13.7 % Efficient Graphene/Si Heterojunction Solar Cells with One-Step Transferred Polymer Anti-Reflection Layer for Enhanced Light Absorption and Device Durability

Graphene/Silicon (Gr/Si) heterojunction shows great potential as high-efficiency, cost-effective solar cells compared to traditional Si solar cells. However, the high optical loss of c-Si, mainly originating from abrupt change of refractive index at air/Si interface, and the unsatisfactory conductivity of practically prepared graphene layer, still hinder their extensive applications. Herein, we report the performance improved Gr/Si solar cells by depositing a polymathic methacrylate (PMMA) anti-reflection coating (ARC) layer through a one-step transferred method.
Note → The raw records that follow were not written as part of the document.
(** * External URI opener service

    A shallow embedding of
    [src/vs/workbench/contrib/externalUriOpener/common/externalUriOpenerService.ts]
    and the properties of [ExternalUriOpenerService.openExternal].

    One call of [openExternal] is modelled as a computation that produces an
    outcome (the value the returned promise resolves to, or the error it
    rejects with) and the trace of the calls it makes on its collaborators:
    providers, openers, the configuration service, the quick-pick service,
    the preferences service and the [dispose] methods of the opener sets.
    Every [await] is a sequence point of one request; other requests that
    run in between are not modelled. *)

From Stdlib Require Import String List Bool Arith Lia.
Import ListNotations.
Open Scope string_scope.
Open Scope list_scope.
The graphene and PMMA ARC with specific thickness were transferred on n-type Si wafer at the same time, which reduces production steps and obtains high-quality graphene layer. By tuning the thickness of the PMMA layer, the reflection can be reduced obviously. Companying with the HNO3 vapor doping for graphene, the Gr/Si heterojunction solar cell with a high power conversion efficiency (PCE) of 13.7 % was achieved. In addition, the durability of the device is improved under HNO3 doping. Considering the easy and cost-effective solution processed capability of the one-step transferred graphene and PMMA ARC layer, we believed that PMMA/Gr/Si is a feasible low-temperature technique for high-efficiency Si solar cells.